Recent studies in AML cell lines have reported that knocking out ATM16, SPRY317, or regulators of the MAPK and mTOR pathways18 confers FLT3i resistance. However, the genes and pathways are not validated using primary AML patient samples. Here, we perform both bioinformatics and experimental analyzes on FLT3-ITD AML patient samples to determine the phenotypic, genomic and transcriptional PR features. Our work reveal C/EBPα activation as the top PR feature for both type I and type II FLT3i. Genetic or pharmacological downregulation of C/EBPα activity results in enhanced sensitivity of AML cells to FLT3i, highlighting C/EBPα activation as a targetable PR mechanism and supporting clinical studies evaluating combination therapy of FLT3i and C/EBPα inactivation as a next-generation AML treatment strategy.

Results

C/EBPα as the top affected target in FLT3i-resistant patients

To identify targets involved in FLT3i resistance, we analyzed patient samples from the Beat AML cohort19, which had been subjected to small molecule inhibitor (midostaurin, gilteritinib, crenolanib or quizartinib) screening and had detailed clinical annotations, whole exome sequencing (WES), RNA-seq data and in vitro sensitivity data (Fig. 1A). We compared the area under the curve (AUC) distribution of drug sensitivity to the clinical characteristics and found a significant association between FLT3i resistance and blast counts in bone marrow and peripheral blood, indicating that AML samples with high blast counts were more sensitive to FLT3i (Fig. 1B). However, there was no significant correlation between WBC count and drug sensitivity (Supplementary Fig. 1).

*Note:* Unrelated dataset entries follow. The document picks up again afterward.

(** [a - c] and [a ** 2], elementwise. *)
Definition sub_scalar (a : ndarray) (c : Q) : ndarray :=
  {| shape := shape a; data := map (fun x => (x - c)%Q) (data a) |}.

Definition square (a : ndarray) : ndarray :=
  {| shape := shape a; data := map (fun x => (x ^ 2)%Q) (data a) |}.

Definition shape_eqb (s t : nat * nat) : bool :=
  Nat.eqb (fst s) (fst t) && Nat.eqb (snd s) (snd t).

(** [a + b], elementwise; operands of different shapes raise (the
    broadcasting of numpy is not needed: both operands come from one
    [latlons()] call). *)
Definition add (a b : ndarray) : option ndarray :=
  if shape_eqb (shape a) (shape b)
  then Some {| shape := shape a;
               data := zip_with Qplus (data a) (data b) |}
  else None.

(** The scan of [argmin]: [best] is the smallest value seen so far, at
    index [besti]; a later cell replaces it only when strictly smaller. *)
Fixpoint argmin_from (best : Q) (besti i : nat) (l : list Q) : nat :=
  match l with
  | [] => besti
  | x :: rest =>
      if negb (Qle_bool best x) then argmin_from x i (S i) rest
      else argmin_from best besti (S i) rest
  end.

(** [a.argmin()]: the flat index of the first minimum; an empty array
    raises [ValueError]. *)
Definition argmin (a : ndarray) : option nat :=
  match data a with
  | [] => None
  | x :: rest => Some (argmin_from x 0 1 rest)
  end.

(** [np.unravel_index(i, shape)]. *)
Definition unravel_index (i : nat) (s : nat * nat) : option (nat * nat) :=
  if (i <? fst s * snd s)%nat then Some ((i / snd s)%nat, (i mod snd s)%nat)
  else None.

(** [a[iy, ix]] for non-negative indices; out of bounds raises
    [IndexError]. *)
Definition getitem (a : ndarray) (iy ix : nat) : option Q :=
  if (iy <? fst (shape a))%nat && (ix <? snd (shape a))%nat
  then data a !! (iy * snd (shape a) + ix)%nat
  else None.

(** The two lines every sampling site repeats:
    [d2 = (lats - lat0)**2 + (lons - lon0)**2] and
    [iy, ix = np.unravel_index(d2.argmin(), d2.shape)]. *)
Definition dist2 (lats lons : ndarray) (lat0 lon0 : Q) : option ndarray :=
  add (square (sub_scalar lats lat0)) (square (sub_scalar lons lon0)).

Definition nearest_index (lats lons : ndarray) (lat0 lon0 : Q) : option (nat * nat) :=
  d2 ← dist2 lats lons lat0 lon0;
  flat ← argmin d2;
  unravel_index flat (shape d2).

(** A GRIB message: the field and the coordinate arrays of [latlons()]. *)
Record message := { name : string; values : ndarray; lats : ndarray; lons : ndarray }.

(** [f.select(name=n)[0]]: the first message of that name; none raises. *)
Definition select (file : list message) (n : string) : option message :=
  head (filter (fun m => name m = n) file).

Fig. 1: Identification of potential key factors for FLT3i resistance.
figure 1

A Simplified schematic integrating patient clinical, WES, RNA-seq and FLT3i in vitro screening data to identify biomarkers predicting FLT3i response. B AUCs of four FLT3i from primary AML samples in Vizome (gilteritinib, n = 30; quizartinib, n = 56; midostaurin, n = 60; crenolanib, n = 54) were compared with blasts (%) in bone marrow (BM) and peripheral blood (PB). Significance was determined by the Spearman method. P < 0.05 represented significance, and R < 0 represented a negative correlation. The Y-axis indicates the AUC of the patient sample to FLT3i. C The AUCs of four FLT3i in AML common somatic mutation groups. AUCs in per group are presented as mean ± SEM. Significance was determined by the two-sided Wilcoxon rank sum test. Common differentially expressed reactome signalling pathways (D) and transcription factors (TFs) determined by GSEA (E). GSEA enrichment profiles (included p-value and enrichment score) of C/EBPα target genes in four FLT3i-resistant FLT3-ITD AML patients (F). Exact p values in Source Data file. Data for all graphs in Source Data file.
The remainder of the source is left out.